=== Section Start ===

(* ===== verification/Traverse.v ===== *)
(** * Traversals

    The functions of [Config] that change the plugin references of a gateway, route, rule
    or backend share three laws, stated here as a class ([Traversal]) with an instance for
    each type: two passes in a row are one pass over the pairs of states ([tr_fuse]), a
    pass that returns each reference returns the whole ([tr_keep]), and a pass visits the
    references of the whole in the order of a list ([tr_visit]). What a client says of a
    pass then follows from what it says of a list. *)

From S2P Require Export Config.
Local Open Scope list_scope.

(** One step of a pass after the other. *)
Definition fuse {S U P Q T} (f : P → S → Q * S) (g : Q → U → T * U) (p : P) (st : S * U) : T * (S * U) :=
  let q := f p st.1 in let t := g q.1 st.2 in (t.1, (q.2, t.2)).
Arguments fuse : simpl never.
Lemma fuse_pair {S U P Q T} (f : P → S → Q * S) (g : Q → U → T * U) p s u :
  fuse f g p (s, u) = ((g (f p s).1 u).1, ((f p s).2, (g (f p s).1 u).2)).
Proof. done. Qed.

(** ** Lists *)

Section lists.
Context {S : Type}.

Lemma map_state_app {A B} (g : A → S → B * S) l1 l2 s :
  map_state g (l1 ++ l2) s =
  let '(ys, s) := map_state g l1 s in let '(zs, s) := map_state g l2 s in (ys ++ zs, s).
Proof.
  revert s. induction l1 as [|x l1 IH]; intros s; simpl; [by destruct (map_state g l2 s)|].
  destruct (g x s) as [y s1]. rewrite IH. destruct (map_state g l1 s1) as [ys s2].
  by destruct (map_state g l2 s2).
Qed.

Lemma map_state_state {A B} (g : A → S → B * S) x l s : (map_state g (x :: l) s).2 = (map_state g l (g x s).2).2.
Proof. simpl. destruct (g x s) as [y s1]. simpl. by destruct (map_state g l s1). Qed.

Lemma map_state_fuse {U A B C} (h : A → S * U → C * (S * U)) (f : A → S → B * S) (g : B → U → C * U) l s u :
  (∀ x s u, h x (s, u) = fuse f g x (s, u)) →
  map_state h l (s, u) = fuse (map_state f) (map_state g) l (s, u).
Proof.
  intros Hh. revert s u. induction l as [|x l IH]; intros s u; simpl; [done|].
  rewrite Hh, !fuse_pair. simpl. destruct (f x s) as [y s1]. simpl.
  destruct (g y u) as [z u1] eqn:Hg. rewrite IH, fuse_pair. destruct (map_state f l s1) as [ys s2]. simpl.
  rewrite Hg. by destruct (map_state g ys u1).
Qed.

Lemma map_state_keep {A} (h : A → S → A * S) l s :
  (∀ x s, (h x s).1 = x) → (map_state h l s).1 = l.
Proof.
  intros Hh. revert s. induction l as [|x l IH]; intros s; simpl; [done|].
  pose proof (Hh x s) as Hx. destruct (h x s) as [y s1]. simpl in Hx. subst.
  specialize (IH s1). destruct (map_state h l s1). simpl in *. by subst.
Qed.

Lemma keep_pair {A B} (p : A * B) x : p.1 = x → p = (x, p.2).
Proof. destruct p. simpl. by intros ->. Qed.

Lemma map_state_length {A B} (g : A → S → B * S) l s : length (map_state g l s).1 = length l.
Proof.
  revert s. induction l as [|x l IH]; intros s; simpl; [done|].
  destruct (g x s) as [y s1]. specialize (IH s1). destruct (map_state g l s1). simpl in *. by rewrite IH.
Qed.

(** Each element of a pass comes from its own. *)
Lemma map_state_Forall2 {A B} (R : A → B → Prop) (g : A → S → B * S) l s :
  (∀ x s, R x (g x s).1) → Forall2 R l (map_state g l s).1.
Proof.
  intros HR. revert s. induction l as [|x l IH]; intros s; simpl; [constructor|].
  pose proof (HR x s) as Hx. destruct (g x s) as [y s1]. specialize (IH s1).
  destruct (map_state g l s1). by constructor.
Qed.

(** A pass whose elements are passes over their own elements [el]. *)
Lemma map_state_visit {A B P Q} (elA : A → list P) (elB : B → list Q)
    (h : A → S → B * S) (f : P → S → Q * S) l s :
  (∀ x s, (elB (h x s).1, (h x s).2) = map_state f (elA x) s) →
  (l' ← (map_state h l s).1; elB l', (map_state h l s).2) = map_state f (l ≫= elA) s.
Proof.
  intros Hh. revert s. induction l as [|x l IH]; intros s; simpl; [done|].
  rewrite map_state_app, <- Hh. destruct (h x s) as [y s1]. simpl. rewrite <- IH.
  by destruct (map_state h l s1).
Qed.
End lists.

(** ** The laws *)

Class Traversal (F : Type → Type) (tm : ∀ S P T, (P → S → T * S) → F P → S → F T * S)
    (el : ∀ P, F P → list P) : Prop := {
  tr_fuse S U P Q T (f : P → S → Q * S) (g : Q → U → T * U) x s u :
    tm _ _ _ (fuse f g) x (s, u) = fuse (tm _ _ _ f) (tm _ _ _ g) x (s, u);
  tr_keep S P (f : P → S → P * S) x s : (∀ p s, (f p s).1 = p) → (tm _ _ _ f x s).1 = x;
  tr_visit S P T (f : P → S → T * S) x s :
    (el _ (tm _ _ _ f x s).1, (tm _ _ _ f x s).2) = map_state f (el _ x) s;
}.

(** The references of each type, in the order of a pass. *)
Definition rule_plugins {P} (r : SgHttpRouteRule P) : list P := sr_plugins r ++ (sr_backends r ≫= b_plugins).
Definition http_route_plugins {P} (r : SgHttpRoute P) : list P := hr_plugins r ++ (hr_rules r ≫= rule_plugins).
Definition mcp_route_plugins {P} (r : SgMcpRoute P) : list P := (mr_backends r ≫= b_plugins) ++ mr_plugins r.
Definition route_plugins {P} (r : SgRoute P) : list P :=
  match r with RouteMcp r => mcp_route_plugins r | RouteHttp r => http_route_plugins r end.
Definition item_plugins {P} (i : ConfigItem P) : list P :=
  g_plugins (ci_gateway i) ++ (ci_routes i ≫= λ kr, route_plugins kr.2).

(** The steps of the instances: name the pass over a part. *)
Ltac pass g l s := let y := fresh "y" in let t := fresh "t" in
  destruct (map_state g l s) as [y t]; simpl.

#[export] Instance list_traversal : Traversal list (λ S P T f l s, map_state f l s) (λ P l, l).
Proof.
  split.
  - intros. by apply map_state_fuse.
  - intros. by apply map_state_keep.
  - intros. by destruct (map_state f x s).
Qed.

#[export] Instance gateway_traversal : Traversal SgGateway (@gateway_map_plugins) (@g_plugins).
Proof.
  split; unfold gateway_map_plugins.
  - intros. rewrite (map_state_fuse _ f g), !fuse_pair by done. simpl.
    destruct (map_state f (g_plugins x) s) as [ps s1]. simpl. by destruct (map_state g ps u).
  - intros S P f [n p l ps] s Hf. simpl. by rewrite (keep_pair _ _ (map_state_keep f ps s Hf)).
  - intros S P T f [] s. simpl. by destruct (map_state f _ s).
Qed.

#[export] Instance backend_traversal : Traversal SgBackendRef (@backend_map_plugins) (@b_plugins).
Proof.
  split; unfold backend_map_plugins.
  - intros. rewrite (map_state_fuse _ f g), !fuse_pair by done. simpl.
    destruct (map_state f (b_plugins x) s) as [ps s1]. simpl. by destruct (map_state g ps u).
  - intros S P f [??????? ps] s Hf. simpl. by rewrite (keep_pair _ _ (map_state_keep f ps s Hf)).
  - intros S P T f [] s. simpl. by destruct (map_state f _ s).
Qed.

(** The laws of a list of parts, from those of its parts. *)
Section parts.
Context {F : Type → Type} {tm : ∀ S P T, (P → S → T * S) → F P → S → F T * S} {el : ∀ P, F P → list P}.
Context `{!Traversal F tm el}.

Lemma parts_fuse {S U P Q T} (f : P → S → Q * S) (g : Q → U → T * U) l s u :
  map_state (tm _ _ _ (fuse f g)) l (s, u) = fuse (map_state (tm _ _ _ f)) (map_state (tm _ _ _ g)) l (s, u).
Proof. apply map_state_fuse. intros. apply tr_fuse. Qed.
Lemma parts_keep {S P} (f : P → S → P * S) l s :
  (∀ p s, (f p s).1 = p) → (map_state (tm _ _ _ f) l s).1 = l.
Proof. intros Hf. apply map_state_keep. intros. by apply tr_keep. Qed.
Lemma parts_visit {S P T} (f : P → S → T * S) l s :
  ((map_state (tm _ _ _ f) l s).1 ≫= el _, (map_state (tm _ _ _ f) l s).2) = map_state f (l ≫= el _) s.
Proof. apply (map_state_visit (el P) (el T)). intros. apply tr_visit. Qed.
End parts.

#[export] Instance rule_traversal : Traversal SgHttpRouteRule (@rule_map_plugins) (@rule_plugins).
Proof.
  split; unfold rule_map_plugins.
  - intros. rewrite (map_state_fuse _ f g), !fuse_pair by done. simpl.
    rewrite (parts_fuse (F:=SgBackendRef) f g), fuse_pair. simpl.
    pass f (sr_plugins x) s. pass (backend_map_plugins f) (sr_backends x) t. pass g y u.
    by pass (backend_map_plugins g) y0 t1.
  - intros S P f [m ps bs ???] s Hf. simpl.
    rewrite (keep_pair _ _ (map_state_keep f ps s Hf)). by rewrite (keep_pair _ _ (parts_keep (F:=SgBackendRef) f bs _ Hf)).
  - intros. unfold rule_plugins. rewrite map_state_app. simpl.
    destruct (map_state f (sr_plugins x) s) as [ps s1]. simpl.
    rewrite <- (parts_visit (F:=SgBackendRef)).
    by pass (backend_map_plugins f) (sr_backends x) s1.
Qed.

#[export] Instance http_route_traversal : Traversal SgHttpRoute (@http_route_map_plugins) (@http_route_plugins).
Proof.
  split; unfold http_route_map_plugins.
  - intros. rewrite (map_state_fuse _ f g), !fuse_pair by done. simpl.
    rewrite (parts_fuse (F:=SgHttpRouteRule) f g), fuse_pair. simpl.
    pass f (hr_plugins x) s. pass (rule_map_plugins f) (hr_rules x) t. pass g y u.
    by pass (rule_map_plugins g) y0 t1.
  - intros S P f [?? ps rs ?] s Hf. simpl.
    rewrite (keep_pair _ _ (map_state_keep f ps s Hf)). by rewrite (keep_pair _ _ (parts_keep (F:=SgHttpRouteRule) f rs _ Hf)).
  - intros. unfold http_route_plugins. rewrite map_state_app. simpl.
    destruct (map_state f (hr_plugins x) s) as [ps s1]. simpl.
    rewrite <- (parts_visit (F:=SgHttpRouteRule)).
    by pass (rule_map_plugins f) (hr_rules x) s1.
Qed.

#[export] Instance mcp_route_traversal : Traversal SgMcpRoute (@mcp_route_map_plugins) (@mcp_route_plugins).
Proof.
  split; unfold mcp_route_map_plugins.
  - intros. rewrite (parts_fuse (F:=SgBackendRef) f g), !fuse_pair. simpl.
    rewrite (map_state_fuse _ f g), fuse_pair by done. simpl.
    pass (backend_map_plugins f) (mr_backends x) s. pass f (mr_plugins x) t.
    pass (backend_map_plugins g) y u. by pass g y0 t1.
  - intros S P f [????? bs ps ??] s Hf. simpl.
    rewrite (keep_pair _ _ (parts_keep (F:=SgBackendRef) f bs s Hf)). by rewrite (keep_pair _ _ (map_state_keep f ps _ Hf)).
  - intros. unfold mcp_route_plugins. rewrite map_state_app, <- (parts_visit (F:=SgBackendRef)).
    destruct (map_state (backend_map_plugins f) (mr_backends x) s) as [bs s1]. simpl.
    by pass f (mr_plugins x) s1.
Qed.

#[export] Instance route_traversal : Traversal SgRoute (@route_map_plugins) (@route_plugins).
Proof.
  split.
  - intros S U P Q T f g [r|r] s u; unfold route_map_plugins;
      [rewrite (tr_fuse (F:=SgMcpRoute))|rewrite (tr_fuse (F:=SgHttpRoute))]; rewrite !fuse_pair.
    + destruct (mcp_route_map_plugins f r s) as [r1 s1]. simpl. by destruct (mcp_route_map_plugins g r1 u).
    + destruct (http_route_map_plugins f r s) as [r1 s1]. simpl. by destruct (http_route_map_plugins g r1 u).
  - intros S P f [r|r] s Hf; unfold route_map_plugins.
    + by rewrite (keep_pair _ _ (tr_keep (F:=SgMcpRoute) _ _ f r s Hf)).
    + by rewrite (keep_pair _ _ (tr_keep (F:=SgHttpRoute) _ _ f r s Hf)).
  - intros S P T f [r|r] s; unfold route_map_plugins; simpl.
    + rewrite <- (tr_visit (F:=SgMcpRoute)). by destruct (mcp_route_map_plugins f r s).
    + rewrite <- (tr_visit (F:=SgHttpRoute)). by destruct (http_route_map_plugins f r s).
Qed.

=== Section End ===
=== Section Start ===

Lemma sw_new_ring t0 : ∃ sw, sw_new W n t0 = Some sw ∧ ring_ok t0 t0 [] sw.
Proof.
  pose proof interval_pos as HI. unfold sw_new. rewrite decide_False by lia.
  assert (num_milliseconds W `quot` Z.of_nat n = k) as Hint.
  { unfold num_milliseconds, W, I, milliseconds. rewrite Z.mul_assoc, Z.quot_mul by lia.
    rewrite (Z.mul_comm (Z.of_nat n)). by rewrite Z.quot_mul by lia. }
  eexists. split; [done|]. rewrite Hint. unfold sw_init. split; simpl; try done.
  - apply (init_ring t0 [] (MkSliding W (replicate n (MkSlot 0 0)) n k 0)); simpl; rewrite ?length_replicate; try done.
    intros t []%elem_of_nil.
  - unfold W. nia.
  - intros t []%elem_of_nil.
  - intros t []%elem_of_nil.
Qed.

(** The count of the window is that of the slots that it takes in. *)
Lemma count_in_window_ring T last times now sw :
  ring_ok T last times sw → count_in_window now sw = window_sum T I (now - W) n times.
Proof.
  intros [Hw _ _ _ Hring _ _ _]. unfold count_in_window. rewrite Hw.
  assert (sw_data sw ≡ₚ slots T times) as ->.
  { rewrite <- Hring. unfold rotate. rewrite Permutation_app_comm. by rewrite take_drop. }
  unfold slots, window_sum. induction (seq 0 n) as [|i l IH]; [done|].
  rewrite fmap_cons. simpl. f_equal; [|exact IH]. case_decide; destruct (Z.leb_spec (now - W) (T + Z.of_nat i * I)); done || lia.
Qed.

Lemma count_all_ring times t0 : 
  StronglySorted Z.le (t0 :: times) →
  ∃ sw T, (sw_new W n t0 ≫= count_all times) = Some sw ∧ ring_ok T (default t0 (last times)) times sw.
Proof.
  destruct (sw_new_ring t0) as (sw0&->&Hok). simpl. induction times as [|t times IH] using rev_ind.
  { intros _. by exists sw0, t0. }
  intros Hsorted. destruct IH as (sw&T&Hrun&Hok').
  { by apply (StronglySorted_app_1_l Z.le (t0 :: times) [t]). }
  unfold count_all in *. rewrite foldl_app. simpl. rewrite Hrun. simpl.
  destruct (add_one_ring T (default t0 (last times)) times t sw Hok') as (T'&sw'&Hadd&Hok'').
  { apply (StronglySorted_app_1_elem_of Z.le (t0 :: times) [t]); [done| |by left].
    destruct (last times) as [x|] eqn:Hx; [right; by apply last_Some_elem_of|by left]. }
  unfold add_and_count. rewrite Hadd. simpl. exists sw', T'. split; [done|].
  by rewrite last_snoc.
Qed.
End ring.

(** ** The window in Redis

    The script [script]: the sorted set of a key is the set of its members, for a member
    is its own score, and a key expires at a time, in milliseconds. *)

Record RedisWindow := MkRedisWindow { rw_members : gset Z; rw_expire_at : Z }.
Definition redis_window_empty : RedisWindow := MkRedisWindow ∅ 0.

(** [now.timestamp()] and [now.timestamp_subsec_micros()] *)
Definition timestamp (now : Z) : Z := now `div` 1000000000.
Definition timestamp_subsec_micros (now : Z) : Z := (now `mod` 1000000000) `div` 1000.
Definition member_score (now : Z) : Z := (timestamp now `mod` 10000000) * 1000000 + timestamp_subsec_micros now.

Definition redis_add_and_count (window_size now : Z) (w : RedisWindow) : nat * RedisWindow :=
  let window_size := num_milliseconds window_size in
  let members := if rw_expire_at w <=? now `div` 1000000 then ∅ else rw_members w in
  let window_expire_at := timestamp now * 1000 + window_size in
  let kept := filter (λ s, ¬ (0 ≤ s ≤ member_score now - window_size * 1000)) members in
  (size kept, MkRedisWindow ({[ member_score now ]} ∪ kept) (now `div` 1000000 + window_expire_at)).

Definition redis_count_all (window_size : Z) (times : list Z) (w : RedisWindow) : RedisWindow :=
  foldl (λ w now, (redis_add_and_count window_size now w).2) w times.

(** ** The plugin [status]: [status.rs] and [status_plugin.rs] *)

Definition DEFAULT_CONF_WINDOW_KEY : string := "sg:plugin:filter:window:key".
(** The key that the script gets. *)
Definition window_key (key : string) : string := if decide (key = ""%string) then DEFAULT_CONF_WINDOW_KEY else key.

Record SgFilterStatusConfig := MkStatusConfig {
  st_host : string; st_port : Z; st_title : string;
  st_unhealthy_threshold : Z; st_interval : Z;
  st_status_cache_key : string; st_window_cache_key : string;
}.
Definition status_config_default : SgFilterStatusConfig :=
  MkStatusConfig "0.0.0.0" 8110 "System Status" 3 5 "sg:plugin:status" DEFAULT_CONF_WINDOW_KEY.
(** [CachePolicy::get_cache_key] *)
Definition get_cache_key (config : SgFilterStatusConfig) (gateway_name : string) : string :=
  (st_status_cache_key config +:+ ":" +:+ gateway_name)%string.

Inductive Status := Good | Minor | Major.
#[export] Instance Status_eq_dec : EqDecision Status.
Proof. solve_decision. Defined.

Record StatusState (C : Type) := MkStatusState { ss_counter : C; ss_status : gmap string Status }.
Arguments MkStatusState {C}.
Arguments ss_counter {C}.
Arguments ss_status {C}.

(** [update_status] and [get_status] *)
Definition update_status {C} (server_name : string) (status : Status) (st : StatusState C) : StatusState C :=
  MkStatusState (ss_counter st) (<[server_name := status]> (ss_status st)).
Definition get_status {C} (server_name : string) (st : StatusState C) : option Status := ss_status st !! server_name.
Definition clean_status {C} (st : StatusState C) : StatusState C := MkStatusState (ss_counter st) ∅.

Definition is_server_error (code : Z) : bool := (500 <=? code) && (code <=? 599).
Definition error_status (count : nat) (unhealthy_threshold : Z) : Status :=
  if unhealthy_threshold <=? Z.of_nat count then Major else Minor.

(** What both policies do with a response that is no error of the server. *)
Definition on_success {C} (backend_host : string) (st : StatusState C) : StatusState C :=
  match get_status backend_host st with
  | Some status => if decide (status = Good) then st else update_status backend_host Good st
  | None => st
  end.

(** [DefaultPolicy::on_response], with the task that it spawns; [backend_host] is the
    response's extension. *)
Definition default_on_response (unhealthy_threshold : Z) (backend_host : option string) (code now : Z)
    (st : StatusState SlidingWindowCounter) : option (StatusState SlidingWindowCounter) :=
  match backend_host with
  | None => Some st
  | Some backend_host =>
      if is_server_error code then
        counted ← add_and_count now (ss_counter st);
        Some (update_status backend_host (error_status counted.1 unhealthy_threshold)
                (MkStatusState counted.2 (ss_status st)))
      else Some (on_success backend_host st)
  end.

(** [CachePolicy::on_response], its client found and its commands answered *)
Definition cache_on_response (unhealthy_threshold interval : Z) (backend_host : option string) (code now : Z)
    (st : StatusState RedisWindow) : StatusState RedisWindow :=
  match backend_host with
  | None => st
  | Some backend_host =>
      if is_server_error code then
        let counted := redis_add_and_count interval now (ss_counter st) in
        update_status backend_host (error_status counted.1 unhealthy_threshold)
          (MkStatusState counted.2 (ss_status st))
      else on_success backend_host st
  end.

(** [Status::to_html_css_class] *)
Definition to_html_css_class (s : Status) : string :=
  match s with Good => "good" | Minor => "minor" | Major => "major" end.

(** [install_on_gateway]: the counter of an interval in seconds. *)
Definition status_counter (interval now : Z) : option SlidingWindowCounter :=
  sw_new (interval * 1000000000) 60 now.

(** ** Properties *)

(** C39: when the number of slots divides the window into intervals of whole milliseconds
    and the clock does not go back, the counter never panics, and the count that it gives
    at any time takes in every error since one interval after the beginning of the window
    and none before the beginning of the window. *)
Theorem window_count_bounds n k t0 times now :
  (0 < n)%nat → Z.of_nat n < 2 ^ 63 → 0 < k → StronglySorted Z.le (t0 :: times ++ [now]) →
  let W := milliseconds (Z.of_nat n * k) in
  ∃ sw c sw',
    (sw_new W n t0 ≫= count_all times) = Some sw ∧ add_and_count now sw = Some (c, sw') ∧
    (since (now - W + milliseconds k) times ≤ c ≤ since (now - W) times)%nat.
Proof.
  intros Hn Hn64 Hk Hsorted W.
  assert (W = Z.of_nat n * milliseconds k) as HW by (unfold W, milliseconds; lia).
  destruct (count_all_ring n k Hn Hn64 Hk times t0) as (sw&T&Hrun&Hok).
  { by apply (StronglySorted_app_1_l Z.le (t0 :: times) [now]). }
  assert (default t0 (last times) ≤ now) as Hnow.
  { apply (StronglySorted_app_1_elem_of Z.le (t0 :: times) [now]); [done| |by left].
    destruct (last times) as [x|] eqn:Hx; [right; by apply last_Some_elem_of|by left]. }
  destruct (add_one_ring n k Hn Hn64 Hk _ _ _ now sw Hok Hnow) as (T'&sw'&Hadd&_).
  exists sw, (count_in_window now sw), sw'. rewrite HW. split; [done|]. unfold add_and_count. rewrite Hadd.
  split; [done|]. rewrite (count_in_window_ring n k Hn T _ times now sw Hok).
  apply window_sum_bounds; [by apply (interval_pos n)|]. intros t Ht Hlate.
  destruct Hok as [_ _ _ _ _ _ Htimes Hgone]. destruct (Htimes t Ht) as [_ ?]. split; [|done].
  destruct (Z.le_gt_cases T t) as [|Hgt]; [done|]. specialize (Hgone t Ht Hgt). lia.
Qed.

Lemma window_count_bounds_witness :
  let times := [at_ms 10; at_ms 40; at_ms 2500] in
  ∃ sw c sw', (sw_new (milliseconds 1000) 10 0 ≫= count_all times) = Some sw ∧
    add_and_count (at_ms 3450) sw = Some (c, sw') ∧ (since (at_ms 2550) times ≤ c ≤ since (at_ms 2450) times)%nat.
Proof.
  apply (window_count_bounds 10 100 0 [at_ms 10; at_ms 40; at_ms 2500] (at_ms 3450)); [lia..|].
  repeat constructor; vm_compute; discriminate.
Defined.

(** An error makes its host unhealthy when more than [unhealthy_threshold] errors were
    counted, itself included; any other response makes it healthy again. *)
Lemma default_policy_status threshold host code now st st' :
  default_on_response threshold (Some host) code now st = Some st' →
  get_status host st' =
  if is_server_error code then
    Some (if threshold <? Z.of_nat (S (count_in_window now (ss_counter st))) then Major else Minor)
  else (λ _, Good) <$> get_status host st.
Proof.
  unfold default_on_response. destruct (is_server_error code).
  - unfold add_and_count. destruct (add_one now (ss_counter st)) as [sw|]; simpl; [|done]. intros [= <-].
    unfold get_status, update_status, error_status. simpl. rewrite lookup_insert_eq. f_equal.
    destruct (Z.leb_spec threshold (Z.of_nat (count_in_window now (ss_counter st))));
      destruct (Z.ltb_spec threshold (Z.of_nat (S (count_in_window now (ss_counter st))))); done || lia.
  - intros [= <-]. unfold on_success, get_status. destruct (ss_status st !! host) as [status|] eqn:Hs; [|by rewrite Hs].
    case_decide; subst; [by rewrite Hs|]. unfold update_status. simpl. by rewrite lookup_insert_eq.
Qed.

=== Section End ===

- The task
List each line in the listing that contains the string "Hsorted".

- Solution below
  intros Hsorted. destruct IH as (sw&T&Hrun&Hok').
  intros Hn Hn64 Hk Hsorted W.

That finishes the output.